Without ever consciously realizing it, I was using traveling as a coping mechanism.
Here's what I learned:
The beauty that you become engulfed by, the experience that you get to carry with you for the rest of your life, the peace that accumulates in your heart - it works wonders. It eased the pain a lot of the times and never failed to be a gloriously beautiful distraction. And no doubt, it helped to not be reminded of him with every memory that would inevitably come up in a simple ten-minute drive back home. Nonetheless, it helped to know that while I was doing this for me, I was also doing this for him. For us. It was our adventure.

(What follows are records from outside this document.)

(** * bettracker: the statistics engine and the import pipeline

  A shallow embedding of [src/app.py] ([calculate_stats]),
  [src/csv_importer.py] ([BetCSVImporter]) and [src/email_parser.py]
  ([BetEmailParser]), together with executable models of the parts of
  the Python runtime they call (text, binary64 numbers, [re], [csv],
  [datetime.strptime]).

  Conventions.
  - A Python [str] is a [string]; each [ascii] stands for one code point
    below 256.
  - A Python [float] is a primitive binary64 [float]; a Python [int] is
    a [Z].
  - [None] is [None]; an exception that the source catches is an
    explicit error value at the place where it is caught.
  - The clock ([datetime.now()]) and the file system are passed
    explicitly. *)

From Stdlib Require Import ZArith String Ascii List Floats Lia Bool.
From stdpp Require Import gmap strings pretty.
Lemma index_line_returned lineno line self s :
  index_line lineno line self = Returned s →
  ∃ i, s = set_indices i (track_context line self).
Proof.
  destruct (index_directive_frame lineno line self) as (Δ1 & _ & H1).
  destruct (index_method_frame lineno line self) as (Δ2 & o2 & _ & Ho2 & H2).
  specialize (H1 (indices self)). rewrite set_indices_id in H1.
  unfold index_line. rewrite H1, H2.
  destruct o2 as [s2|s2]; simpl in *; [|done]. subst s2.
  intros [= <-]. rewrite track_context_set_indices. eauto.
Qed.

Lemma track_lines_set_indices i ls self :
  foldl (λ s l, track_context l s) (set_indices i self) ls
  = set_indices i (foldl (λ s l, track_context l s) self ls).
Proof.
  revert self. induction ls as [|l ls IH]; intros self; [done|].
  simpl. by rewrite track_context_set_indices, IH.
Qed.

Lemma index_lines_raises n pre line post self :
  is_Some (search method_re line) →
  cls (foldl (λ s l, track_context l s) self pre) = None →
  ∃ s, index_lines n (pre ++ line :: post) self = TypeError s.
Proof.
  intros Hm. revert n self. induction pre as [|l pre IH]; intros n self Hc.
  - simpl in *. destruct (index_line_raises n line self Hm Hc) as [s ->]. eauto.
  - simpl in *. destruct (index_line n l self) as [s|s] eqn:Hl; [|eauto].
    apply index_line_returned in Hl as [i ->]. apply IH.
    by rewrite track_lines_set_indices.
Qed.

(** C10: if a line has the shape of a rendered method signature and the
    class context is still absent after the lines before it, the indexing
    pass raises the [TypeError] of adding [None] and a string; it neither
    skips the line nor indexes the bare name. *)
Theorem method_signature_without_class_raises
    (pre post : list string) (line : string) (self : RSTParser) :
  lines self = pre ++ line :: post →
  is_Some (search method_re line) →
  cls (foldl (λ s l, track_context l s) (reset_context self) pre) = None →
  ∃ s, parse_indices self = TypeError s.
Proof.
  intros Hl Hm Hc. unfold parse_indices.
  replace (lines (reset_context self)) with (pre ++ line :: post) by done.
  by apply index_lines_raises.
Qed.

End Passes.

(** ** Documents without directives *)

Section Plain.
Context {backend : Backend}.

Lemma expand_loop_plain ls out self :
  (∀ l, l ∈ ls → parse_directive l = (None, None)) →
  (foldl (λ acc line, expand_line line acc) (out, self) ls).1 = out ++ ls.
Proof.
  revert out self. induction ls as [|line ls IH]; intros out self Hp.
  - by rewrite (right_id_L [] (++)).
  - cbn [foldl]. destruct (expand_line_shape line out self) as (extra & -> & He).
    rewrite He by (apply Hp; by left).
    rewrite IH by (intros l Hl; apply Hp; by right).
    by rewrite <- (assoc_L (++)).
Qed.

Lemma expand_auto_directives_plain self :
  (∀ l, l ∈ lines self → parse_directive l = (None, None)) →
  lines (expand_auto_directives self) = lines self.
Proof.
  intros Hp. unfold expand_auto_directives.
  pose proof (expand_loop_plain (lines (reset_context self)) [] (reset_context self) Hp) as H.
  destruct (foldl _ _ _) as [out s]. simpl in *. done.
Qed.

Lemma index_line_plain lineno line self :
  parse_directive line = (None, None) → search method_re line = None →
  index_line lineno line self = Returned (track_context line self).
Proof.
  intros Hd Hm. unfold index_line, index_method, index_directive.
  by rewrite Hd, Hm.
Qed.

Lemma index_lines_plain n ls self :
  (∀ l, l ∈ ls → parse_directive l = (None, None)) →
  (∀ l, l ∈ ls → search method_re l = None) →
  ∃ s, index_lines n ls self = Returned s ∧ lines s = lines self
       ∧ indices s = indices self.
Proof.
  revert n self. induction ls as [|line ls IH]; intros n self Hd Hm.
  - by exists self.
  - simpl. rewrite index_line_plain by (apply Hd || apply Hm; by left).
    destruct (IH (S n) (track_context line self)) as (s & -> & Hl & Hi).
    { intros l Hl. apply Hd. by right. }
    { intros l Hl. apply Hm. by right. }
    exists s. by rewrite Hl, Hi, track_context_lines, track_context_indices.
Qed.

(** C5 (amended): when no line of the document holds a directive, expansion
    leaves the lines as they are; when, in addition, no line has the shape
    of a rendered method signature, the indexing pass returns and the symbol
    index stays empty. *)
Theorem document_without_directives (self : RSTParser) :
  (∀ l, l ∈ lines self → parse_directive l = (None, None)) →
  lines (expand_auto_directives self) = lines self
  ∧ ((∀ l, l ∈ lines self → search method_re l = None) →
     indices self = ∅ →
     ∃ s, parse self = Returned s ∧ lines s = lines self ∧ indices s = ∅).
Proof.
  intros Hd. pose proof (expand_auto_directives_plain self Hd) as He.
  split; [done|]. intros Hm Hi. unfold parse, parse_indices.
  destruct (index_lines_plain 0 (lines (expand_auto_directives self))
              (reset_context (expand_auto_directives self))) as (s & Hs & Hl & Hi').
  { by rewrite He. }
  { by rewrite He. }
  exists s. split; [exact Hs|]. split.
  - by rewrite Hl.
  - rewrite Hi'. etrans; [apply (expand_auto_directives_indices self)|done].
Qed.

End Plain.

(** C5, as stated: the document holds no directive, yet the index is not
    empty after the indexing pass. *)
Lemma document_without_directives_counterexample :
  (∀ l, l ∈ pasted_pydoc → parse_directive l = (None, None))
  ∧ lines (@expand_auto_directives str_backend (document pasted_pydoc))
    = pasted_pydoc
  ∧ indices (state_of (@parse str_backend (document pasted_pydoc)))
      !! "str.lower" = Some 1.
Proof.
  split_and!.
  - intros l Hl. repeat (apply elem_of_cons in Hl as [->|Hl]; [by vm_compute|]).
    by apply elem_of_nil in Hl.
  - by vm_compute.
  - by vm_compute.
Qed.

Lemma document_without_directives_witness :
  lines (@expand_auto_directives str_backend (document ["Title"; "====="; "text"]))
    = ["Title"; "====="; "text"]
  ∧ ∃ s, @parse str_backend (document ["Title"; "====="; "text"]) = Returned s
         ∧ lines s = ["Title"; "====="; "text"] ∧ indices s = ∅.
Proof.
  assert (∀ l, l ∈ ["Title"; "====="; "text"] → parse_directive l = (None, None)
               ∧ search method_re l = None) as H.
  { intros l Hl. repeat (apply elem_of_cons in Hl as [->|Hl]; [by vm_compute|]).
    by apply elem_of_nil in Hl. }
  destruct (@document_without_directives str_backend
              (document ["Title"; "====="; "text"])) as [He Hi].
  { intros l Hl. by apply H. }
  split; [exact He|]. apply Hi; [|reflexivity]. intros l Hl. by apply H.
Defined.

(** ** Indexing of directives *)

Section Indexing.
Context {backend : Backend}.

Lemma parse_directive_key line key val :
  parse_directive line = (Some key, Some val) →
  key ≠ "" ∧ all_chars (not_ch ":") key = true ∧ all_chars dot val = true.
Proof.
  intros (pre & c & rest & _ & (s1 & s2 & _ & _ & ? & ? & _ & ?) & _)%parse_directive_sound.
  done.
Qed.

Lemma index_directive_allowed lineno line key val self :
  parse_directive line = (Some key, Some val) →
  key ∈ DIRECTIVES_TO_INCLUDE → val ≠ "" →
  index_directive lineno line self = register_index val lineno None None self.
Proof.
  intros Hp Hk Hv. unfold index_directive. rewrite Hp. simpl.
  rewrite bool_decide_eq_true_2 by done. by destruct val.
Qed.

Lemma register_index_resolved name lineno m c self a n :
  resolve_name (remove args_re name) m c self = Some (String a n) →
  register_index name lineno m c self
  = set_indices (<[String a n := lineno]> (indices self)) self.
Proof. intros Hr. unfold register_index. by rewrite Hr. Qed.


Lemma index_line_no_method lineno line self :
  search method_re line = None →
  index_line lineno line self
  = Returned (track_context line (index_directive lineno line self)).
Proof. intros Hm. unfold index_line, index_method. by rewrite Hm. Qed.

(** No parsed name holds a colon, so the entries of the list that are
    spelled with one never apply. *)
Lemma colon_names_never_parsed line key val :
  parse_directive line = (Some key, Some val) →
  key ∉ ["c:function"; "c:var"; "c:type"].
Proof.
  intros (_ & Hk & _)%parse_directive_key Hin.
  repeat (apply elem_of_cons in Hin as [->|Hin]; [by vm_compute in Hk|]).
  by apply elem_of_nil in Hin.
Qed.


End Indexing.


(** ** Import errors *)

Section ImportErrors.
Context (b : Backend).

However, grief doesn't go away just because you go to a different country or even a different continent. Sometimes, it was harder. Harder than driving by our favorite restaurant on the daily or walking into his house and not seeing him on the couch or the other million things that remind me of him back home. Sometimes, being so far away from that is the hardest thing. Most of all, being away from the people who understand you, understand your grief, understand exactly what you're going through, your family, is truly the hardest thing of all. I learned that maybe I went too far, too soon - especially since his Heavenly birthday came and went during my time away. I felt lonely during those times. Being reminded of your grief is hard, but is it harder than dealing with it alone? That's a question I'm still searching for an answer to.
I learned that traveling can bring a new outlook, a new sense of peace to a grieving heart. It can transform the pain into beauty, the longing into an adventure. But it never goes away, not even if you run thousands of miles away just a few months after. And sometimes the only thing on Earth that can truly help you conquer these nasty emotions are the people closest to you.
I have no regrets about traveling while grieving. Although it was admittedly very soon after my grandfather's death to take this leap, it was an amazing experience. One I know he is proud of me for taking, and I can only hope he got to see it with me. But my most important lesson of all is that home is where your heart is, and my heart is with my family.
No matter how far and wide I may go in my life, I hope to always circle back to the ones who have been there since day one. Traveling is therapeutic, but my family is strength. They're the ones who will help me over the most devastating obstacles. Traveling gives you a new sense of peace, yes, but home is where you actually conquer those tough battles.